EXERCISE INSTRUCTIONS -
Copy every line of the records below that holds the word "induction".

[Opening TASK MATERIAL section]

(* ===== verification/GoSlice.v ===== *)
(** * Go slices

    A slice is a window of a backing array, which other slices may share:
    [append] writes in place while the capacity allows it. An array is kept as
    the elements written to it so far; the capacity is that of the slices. *)

From S2P Require Import Prelude.

Record slice := MkSlice { sl_array : nat; sl_off : nat; sl_len : nat; sl_cap : nat }.
Definition nil_slice : slice := MkSlice 0 0 0 0.

(** The capacity given to the array that replaces one that is full. *)
Class GoGrow := { go_grow : nat → nat → nat }.
Class GoGrowLaws `{GoGrow} : Prop := { go_grow_enough : ∀ old needed, needed ≤ go_grow old needed }.

Section slices.
Context {A : Type} `{GoGrow}.

Definition write (i : nat) (xs : list A) (a : list A) : list A := (take i a ++ xs ++ drop (i + length xs) a)%list.
Definition array (h : list (list A)) (s : slice) : list A := default [] (h !! sl_array s).
Definition elems (h : list (list A)) (s : slice) : list A := take (sl_len s) (drop (sl_off s) (array h s)).
(** [s[i:]]. *)
Definition slice_from (s : slice) (i : nat) : slice :=
  MkSlice (sl_array s) (sl_off s + i) (sl_len s - i) (sl_cap s - i).

(** [append(s, xs...)]. *)
Definition append (s : slice) (xs : list A) (h : list (list A)) : slice * list (list A) :=
  if (sl_len s + length xs <=? sl_cap s)%nat then
    (MkSlice (sl_array s) (sl_off s) (sl_len s + length xs) (sl_cap s),
     alter (write (sl_off s + sl_len s) xs) (sl_array s) h)
  else
    let a := (elems h s ++ xs)%list in
    (MkSlice (length h) 0 (length a) (go_grow (sl_cap s) (length a)), (h ++ [a])%list).
(** A loop that appends one element at a time. *)
Fixpoint append_each (s : slice) (xs : list A) (h : list (list A)) : slice * list (list A) :=
  match xs with
  | [] => (s, h)
  | x :: xs => let '(s, h) := append s [x] h in append_each s xs h
  end.

(** A slice of elements that were written. *)
Definition slice_ok (h : list (list A)) (s : slice) : Prop :=
  sl_len s ≤ sl_cap s ∧ sl_off s + sl_len s ≤ length (array h s) ∧ (sl_cap s = 0 ∨ sl_array s < length h).
(** What writes past the end of [s] leave alone. *)
Definition before (s t : slice) : Prop := sl_array t = sl_array s → sl_off t + sl_len t ≤ sl_off s + sl_len s.

Lemma nil_slice_ok h : slice_ok h nil_slice.
Proof. unfold slice_ok, nil_slice. cbn. split_and!; [lia|lia|by left]. Qed.
Lemma elems_length h s : slice_ok h s → length (elems h s) = sl_len s.
Proof. intros (_ & ? & _). unfold elems. rewrite length_take, length_drop. lia. Qed.
Lemma elems_empty h s : sl_len s = 0 → elems h s = [].
Proof. unfold elems. by intros ->. Qed.

Lemma write_take i xs a n : i ≤ length a → n ≤ i → take n (write i xs a) = take n a.
Proof. intros Hi Hn. unfold write. rewrite take_app_le by (rewrite length_take; lia). rewrite take_take. f_equal. lia. Qed.
Lemma write_length i xs a : i ≤ length a → length (write i xs a) = (i + length xs) `max` length a.
Proof. intros Hi. unfold write. rewrite !length_app, length_take, length_drop. lia. Qed.
(** The elements of a window do not depend on what follows it. *)
Lemma window_eq (a b : list A) off len : take (off + len) a = take (off + len) b →
  take len (drop off a) = take len (drop off b).
Proof. intros E. by rewrite !take_drop_commute, E. Qed.

Lemma array_alter h s t f : array (alter f (sl_array s) h) t =
  if decide (sl_array t = sl_array s ∧ sl_array s < length h) then f (array h t) else array h t.
Proof.
  unfold array. destruct (decide (sl_array t = sl_array s)) as [E|E].
  - rewrite E. destruct (decide _) as [[_ Hl]|Hn].
    + destruct (lookup_lt_is_Some_2 _ _ Hl) as [a Ha]. by rewrite list_lookup_alter_eq, Ha.
    + rewrite lookup_ge_None_2 by (rewrite length_alter; tauto || lia). by rewrite lookup_ge_None_2 by lia.
  - rewrite list_lookup_alter_ne by done. by rewrite decide_False by tauto.
Qed.

Context `{!GoGrowLaws}.

(** [append] gives a slice of the old elements and the new ones, and changes no
    other slice but past the end of [s]. *)
Lemma append_spec s xs h : slice_ok h s →
  let '(s', h') := append s xs h in
  slice_ok h' s' ∧ elems h' s' = (elems h s ++ xs)%list ∧
  ∀ t, slice_ok h t → before s t → slice_ok h' t ∧ elems h' t = elems h t.
Proof.
  intros (Hl & Ho & Ha). unfold append. destruct (Nat.leb_spec (sl_len s + length xs) (sl_cap s)) as [Hc|Hc].
  - destruct (decide (sl_cap s = 0)) as [Hz|Hz].
    { assert (xs = []) as -> by (destruct xs; cbn in Hc; [done|lia]).
      assert (∀ t, array (alter (write (sl_off s + sl_len s) []) (sl_array s) h) t = array h t) as Hid.
      { intros t. rewrite array_alter. destruct (decide _) as [[_ _]|]; [|done]. unfold write. cbn [app length].
        by rewrite Nat.add_0_r, take_drop. }
      cbn [length]. rewrite Nat.add_0_r, app_nil_r. unfold slice_ok, elems. rewrite Hid. cbn. split_and!; [lia| |by left|done|].
      { exact Ho. }
      intros t (? & ? & ?) _. rewrite Hid, length_alter. done. }
    assert (sl_array s < length h) as Hs by (destruct Ha; [done|lia]).
    unfold slice_ok, elems. rewrite length_alter. cbn [sl_array sl_off sl_len sl_cap].
    rewrite (array_alter _ s (MkSlice _ _ _ _)). rewrite decide_True by done. cbn [sl_array].
    change (array h (MkSlice (sl_array s) _ _ _)) with (array h s).
    split_and!; [done|rewrite write_length; lia|by right| |].
    + unfold write. rewrite app_assoc, drop_app_le by (rewrite length_app, length_take; lia).
      rewrite drop_app_le by (rewrite length_take; lia). rewrite skipn_firstn_comm.
      replace (sl_off s + sl_len s - sl_off s) with (sl_len s) by lia.
      rewrite take_app_length' by (rewrite length_app, length_take, length_drop; lia). done.
    + intros t (? & Ht & ?) Hb. rewrite array_alter. destruct (decide _) as [[E _]|]; [|done].
      specialize (Hb E). assert (array h t = array h s) as Es by (unfold array; by rewrite E).
      rewrite Es in *. split_and!; [done|rewrite write_length; lia|done|].
      apply window_eq. apply write_take; lia.
  - assert (length (elems h s) = sl_len s) as He by (apply elems_length; by unfold slice_ok).
    assert (∀ t, sl_array t < length h → array (h ++ [elems h s ++ xs])%list t = array h t) as Hid.
    { intros t Ht. unfold array. by rewrite lookup_app_l. }
    unfold slice_ok. cbn [sl_array sl_off sl_len sl_cap].
    assert (array (h ++ [elems h s ++ xs])%list (MkSlice (length h) 0 (length (elems h s ++ xs))
      (go_grow (sl_cap s) (length (elems h s ++ xs)))) = (elems h s ++ xs)%list) as Hn.
    { unfold array. cbn. by rewrite lookup_app_r, Nat.sub_diag by lia. }
    rewrite Hn. split_and!; [apply go_grow_enough|cbn; lia|right; rewrite length_app; cbn; lia| |].
    + unfold elems at 1. rewrite Hn. cbn. by rewrite take_ge.
    + intros t (? & Ht & Htc) _. rewrite length_app. destruct Htc as [Hz|Hlt].
      * assert (sl_len t = 0) as Hz' by lia. rewrite !(elems_empty _ t Hz'). split_and!; [done| |by left|done].
        unfold array in *. destruct (decide (sl_array t < length h)); [by rewrite lookup_app_l|].
        rewrite (lookup_ge_None_2 h) in Ht by lia. cbn in Ht. lia.
      * unfold elems. rewrite Hid by done. split_and!; [done..|cbn; lia|done].
Qed.

(** One operation on [s] that behaves as [append]: what is proved of every
    sequence of appends to one slice. *)
Definition appended (s : slice) (h : list (list A)) (xs : list A) (s' : slice) (h' : list (list A)) : Prop :=
  slice_ok h' s' ∧ elems h' s' = (elems h s ++ xs)%list ∧
  ∀ t, slice_ok h t → before s t → slice_ok h' t ∧ elems h' t = elems h t ∧ before s' t.

Lemma append_appended s xs h : slice_ok h s → appended s h xs (append s xs h).1 (append s xs h).2.
Proof.
  intros Hs. pose proof (append_spec s xs h Hs) as Ha. destruct (append s xs h) as [s' h'] eqn:E. cbn [fst snd].
  destruct Ha as (Hok & He & Hf). split; [done|]. split; [done|]. intros t Ht Hb.
  destruct (Hf t Ht Hb) as [Ht' Het]. split; [done|]. split; [done|].
  unfold append in E. destruct (_ <=? _)%nat; injection E as <- <-.
  - unfold before in *. cbn. intros Hta. specialize (Hb Hta). lia.
  - destruct Ht as (Hl & Ho & [Hz|Hlt]); unfold before; cbn; [|lia]. intros Hta.
    unfold array in Ho. rewrite Hta, lookup_ge_None_2 in Ho by lia. cbn in Ho. lia.
Qed.
Lemma appended_trans s1 h1 xs s2 h2 ys s3 h3 :
  appended s1 h1 xs s2 h2 → appended s2 h2 ys s3 h3 → appended s1 h1 (xs ++ ys)%list s3 h3.
Proof.
  intros (Ha1 & E1 & Hf1) (Ha2 & E2 & Hf2). split; [done|]. split; [by rewrite E2, E1, app_assoc|].
  intros t Ht Hb. destruct (Hf1 t Ht Hb) as (Ht' & E & Hb'). destruct (Hf2 t Ht' Hb') as (? & E' & ?). by rewrite E', E.
Qed.
Lemma appended_nil s h : slice_ok h s → appended s h [] s h.
Proof. intros ?. split; [done|]. split; [by rewrite app_nil_r|]. done. Qed.
Lemma append_each_appended s xs h : slice_ok h s → appended s h xs (append_each s xs h).1 (append_each s xs h).2.
Proof.
  revert s h. induction xs as [|x xs IH]; intros s h Hs; cbn [append_each]; [by apply appended_nil|].
  pose proof (append_appended s [x] h Hs) as H1. destruct (append s [x] h) as [s' h']. cbn [fst snd] in H1.
  apply (appended_trans s h [x] s' h' xs); [exact H1|]. apply IH, (proj1 H1).
Qed.
(** Where the result of appending is: in place, or in a new array. *)
Lemma append_each_where s xs h : let '(s', h') := append_each s xs h in
  length h ≤ length h' ∧
  (sl_array s' = sl_array s ∧ sl_off s' = sl_off s ∨ length h ≤ sl_array s' ∧ sl_off s' = 0).
Proof.
  revert s h. induction xs as [|x xs IH]; intros s h; cbn [append_each]; [lia|].
  unfold append. destruct (_ <=? _)%nat.
  - specialize (IH (MkSlice (sl_array s) (sl_off s) (sl_len s + length [x]) (sl_cap s))
      (alter (write (sl_off s + sl_len s) [x]) (sl_array s) h)).
    destruct (append_each _ _ _) as [s' h']. by rewrite length_alter in IH.
  - match goal with |- context [append_each ?a xs ?b] => specialize (IH a b) end.
    destruct (append_each _ _ _) as [s' h']. rewrite length_app in IH. cbn in IH. lia.
Qed.
(** A window cut at its end. *)
Lemma cut_ok h s n : slice_ok h s → n ≤ sl_len s → slice_ok h (MkSlice (sl_array s) (sl_off s) n (sl_cap s)) ∧
  elems h (MkSlice (sl_array s) (sl_off s) n (sl_cap s)) = take n (elems h s).
Proof.
  intros (Hl & Ho & Ha) Hn. unfold slice_ok, elems, array in *. cbn. split; [split_and!; [lia|lia|done]|].
  rewrite take_take. f_equal. lia.
Qed.
Lemma slice_from_ok h s i : slice_ok h s → i ≤ sl_len s → slice_ok h (slice_from s i) ∧
  elems h (slice_from s i) = drop i (elems h s).
Proof.
  intros (Hl & Ho & Ha) Hi. unfold slice_ok, slice_from, elems, array in *. cbn. split; [split_and!; [lia|lia|]|].
  - destruct Ha; [left; lia|by right].
  - by rewrite skipn_firstn_comm, drop_drop.
Qed.
Lemma elems_lookup h s n : n < sl_len s → elems h s !! n = array h s !! (sl_off s + n).
Proof. intros Hn. unfold elems. by rewrite lookup_take_lt, lookup_drop by done. Qed.
(** Appending within the capacity stays in place. *)
Lemma append_each_in_place s xs h : sl_len s + length xs ≤ sl_cap s →
  (append_each s xs h).1 = MkSlice (sl_array s) (sl_off s) (sl_len s + length xs) (sl_cap s).
Proof.
  revert s h. induction xs as [|x xs IH]; intros s h Hc; cbn [append_each].
  { rewrite Nat.add_0_r. by destruct s. }
  unfold append. cbn [length] in *. rewrite (proj2 (Nat.leb_le _ _)) by lia. rewrite IH; cbn; [|lia]. f_equal. lia.
Qed.
End slices.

[Closing TASK MATERIAL section]

TASK OUTPUT -
  revert s h. induction xs as [|x xs IH]; intros s h Hs; cbn [append_each]; [by apply appended_nil|].
  revert s h. induction xs as [|x xs IH]; intros s h; cbn [append_each]; [lia|].
  revert s h. induction xs as [|x xs IH]; intros s h Hc; cbn [append_each].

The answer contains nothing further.